Current performant (high accuracy) LLMs have a quadratic cost (space and time) in sequence length, they have a finite size typically much less than any KG of note, their connections are all fuzzy, they aren't especially amenable to small updates, training and fine-tuning don't work well with high-entropy data, and most computations physically cannot be done via any single pass through an LLM regardless of how it was trained.

Those constraints together create a landscape where if you have a big knowledge graph there will invariably be important questions the LLM cannot appropriately answer about it, no matter which strategy you use to try to ramrod the KG into an LLM architecture. If you don't train/fine-tune the LLM on the KG, it doesn't have enough context to answer your questions. If you do, your KG doesn't have enough data duplication to allow training to work well. If you manage to train it anyway, you can't ask compounded questions because of the max LLM circuit depth. If you try anyway and just run the results back into the LLM as input you have a compounding error effect because the whole thing is fuzzy. If you try to circumvent that with error-reduction techniques you tend to blow through the current context windows (quadratic costs) and still have unreliable results. And so on.

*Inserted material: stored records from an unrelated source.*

(** The chunked run never raises: what goes wrong inside is caught. *)
Lemma large_sound :
  ends (large_body env patience transcribe level audio language
                   progress_callback task_controller)
       (large_run SubQ SubE level audio progress_callback)
       (fun _ => False).
Proof.
  unfold large_body.
  eapply ends_try_except with
    (E1 := fun log => log = []
                      \/ run (chunks_number audio) (seq 0 (chunks_number audio)) [] None log).
  - eapply ends_bind; [apply ends_file_op| |intros _ log1 ->].
    { intros ? ->. now left. }
    eapply ends_bind; [apply loop_sound| |intros res log2 Hrun].
    { intros log2 Hrun. now right. }
    destruct res as [r|ts].
    + eapply ends_mono; [apply ends_ret| |intros ? []].
      intros a log [-> ->]. simpl. rewrite ?app_nil_r. now apply large_left.
    + eapply ends_bind; [apply ends_report|intros ? []|intros _ log3 ->].
      eapply ends_bind; [apply ends_emit|intros ? []|intros _ log4 ->].
      eapply ends_mono; [apply ends_ret| |intros ? []].
      intros a log [-> ->]. simpl. rewrite ?app_nil_r.
      now apply large_completed.
  - intros e log1 Hlog1.
    eapply ends_bind; [apply ends_emit|intros ? []|intros _ log2 ->].
    eapply ends_mono; [apply ends_ret| |intros ? []].
    intros a log [-> ->]. rewrite app_nil_r.
    destruct Hlog1 as [->|Hrun]; [apply large_unreadable|now apply large_aborted].
Qed.

End Soundness.
(** ** What every run of the two functions has returned and logged *)

Section StopAndLevels.

Variable sample : Type.
Local Abbreviation event := (event sample).
Implicit Types (log sub : list event).

Lemma stop_ok_prepend r pre log :
  uninterrupted pre -> stop_ok r log -> stop_ok r (pre ++ log).
Proof.
  intros Hpre [Hlog|(-> & log0 & l & -> & Hlog0)].
  - left. now apply uninterrupted_app.
  - right. split; [reflexivity|]. exists (pre ++ log0), l.
    split; [now rewrite app_assoc|]. now apply uninterrupted_app.
Qed.

Lemma stop_ok_append r log post :
  uninterrupted log -> uninterrupted post -> stop_ok r (log ++ post).
Proof. intros H1 H2. left. now apply uninterrupted_app. Qed.

(** A result other than the stopped message comes with a log in which no
    check point found the flag set. *)
Lemma stop_ok_other r log :
  stop_ok r log -> r <> stopped_msg -> uninterrupted log.
Proof. intros [H|[-> _]] Hr; [exact H|contradiction]. Qed.

Lemma interrupted_last log0 l :
  ~ uninterrupted (log0 ++ [Interrupted l] : list event).
Proof.
  intros H. apply uninterrupted_app in H as [_ H]. discriminate.
Qed.

Variable SubQ : AudioSegment sample -> string -> list event -> Prop.
Variable SubE : AudioSegment sample -> list event -> Prop.
Variables (level : nat) (audio : AudioSegment sample).
Variable progress_callback : bool.

Hypothesis SubQ_ok : forall a r sub,
  SubQ a r sub -> Forall (from_level (S level)) sub /\ stop_ok r sub.
Hypothesis SubE_ok : forall a sub, SubE a sub -> sub = [].

Local Abbreviation run := (loop_run SubQ SubE level audio progress_callback).
Local Abbreviation opens := (opening (sample:=sample) level progress_callback).

Lemma opening_uninterrupted total i : uninterrupted (opens total i).
Proof. unfold opening. destruct progress_callback; reflexivity. Qed.

Lemma opening_from_level total i : Forall (from_level level) (opens total i).
Proof.
  unfold opening.
  destruct progress_callback; repeat constructor.
Qed.

Lemma iteration_assoc total i c sub (e : event) log :
  opens total i ++ Exported level i c :: sub ++ e :: log
  = (opens total i ++ Exported level i c :: sub ++ [e]) ++ log.
Proof.
  rewrite <- !app_assoc. simpl. rewrite <- app_assoc. reflexivity.
Qed.

Lemma iteration_uninterrupted total i c sub (e : event) :
  uninterrupted sub -> is_interrupted e = false ->
  uninterrupted (opens total i ++ Exported level i c :: sub ++ [e]).
Proof.
  intros Hsub He. apply uninterrupted_app. split; [apply opening_uninterrupted|].
  change (uninterrupted ([Exported level i c] ++ sub ++ [e])).
  rewrite !uninterrupted_app. repeat split; [exact Hsub|].
  unfold uninterrupted. simpl. now rewrite He.
Qed.

Lemma loop_run_stop total todo ts res log :
  run total todo ts res log ->
  match res with
  | Some (inl r) => stop_ok r log
  | _ => uninterrupted log
  end.
Proof.
  induction 1 as [ts|i rest ts|i rest ts|i rest ts sub Hsub
                  |i rest ts sub Hsub
                  |i rest ts sub r res log Hsub Hr Hp Hrun IH
                  |i rest ts sub r res log Hsub Hr Hp Hrun IH].
  - reflexivity.
  - right. split; [reflexivity|]. now exists [], level.
  - apply opening_uninterrupted.
  - apply SubE_ok in Hsub as ->.
    apply uninterrupted_app. split; [apply opening_uninterrupted|reflexivity].
  - apply SubQ_ok in Hsub as [_ Hsub].
    change (stop_ok stopped_msg (opens total i ++ [Exported level i (chunk audio i)] ++ sub)).
    rewrite app_assoc. apply stop_ok_prepend; [|exact Hsub].
    apply uninterrupted_app. split; [apply opening_uninterrupted|reflexivity].
  - apply SubQ_ok in Hsub as [_ Hsub].
    apply stop_ok_other in Hsub; [|exact Hr].
    rewrite iteration_assoc.
    pose proof (iteration_uninterrupted total i (chunk audio i) sub
                  (ChunkOk level i r) Hsub eq_refl) as Hpre.
    destruct res as [[r'|ts']|]; [now apply stop_ok_prepend|..];
      now apply uninterrupted_app.
  - apply SubQ_ok in Hsub as [_ Hsub].
    apply stop_ok_other in Hsub; [|exact Hr].
    rewrite iteration_assoc.
    pose proof (iteration_uninterrupted total i (chunk audio i) sub
                  (ChunkFailed level i r) Hsub eq_refl) as Hpre.
    destruct res as [[r'|ts']|]; [now apply stop_ok_prepend|..];
      now apply uninterrupted_app.
Qed.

None of that is necessarily true forever, but suppose you have a problem where a KG is a natural fit but some of the data is a little fuzzy (you have pretty good graphs of how cities and roads and individuals and companies and whatnot are related, but it's not perfect, and some of it is textual or not otherwise appropriately structured). The KG can answer a number of queries very well, limited by the lack of structure in the node/edge representations. An LLM can't do much because it can't compress all those possible edges into its weights, because it can't fit the whole KG in a context window, it can't be appropriately fine-tuned to the data, and even if it could it couldn't recurse well without compounding error. If you instead use the LLM as a pre-processing step on the nodes or as a fuzzy neighbor search (restricted by the KG) or in some other way, you get a data structure that looks a lot more like a better prepared clean KG and can run traditional KG algorithms to ask questions like who might need your tax prep services or whatever. Getting an LLM to do that for the same cost will take a _ton_ of engineering beyond what I've seen poured into the space.

namibj · on Dec 29, 2023

Materializing the attention matrix has you slower than FlashAttention much of the time, just because you get severely memory bandwidth bound and are worse off than mild extra computations resulting from streaming it (and especially re-computing the attention for the backwards pass, though that won't need extra memory bandwidth, just minor compute.).

hansvm · on Dec 29, 2023

Yes, but the relevance of that is escaping me. Would you mind elaborating?

namibj · on Dec 29, 2023

> Current performant (high accuracy) LLMs have a quadratic cost (space and time) in sequence length,

FlashAttention only takes polylogarithmic space overhead beyond the linear needed for attention. Yes, quadratic compute, but that's much more tame.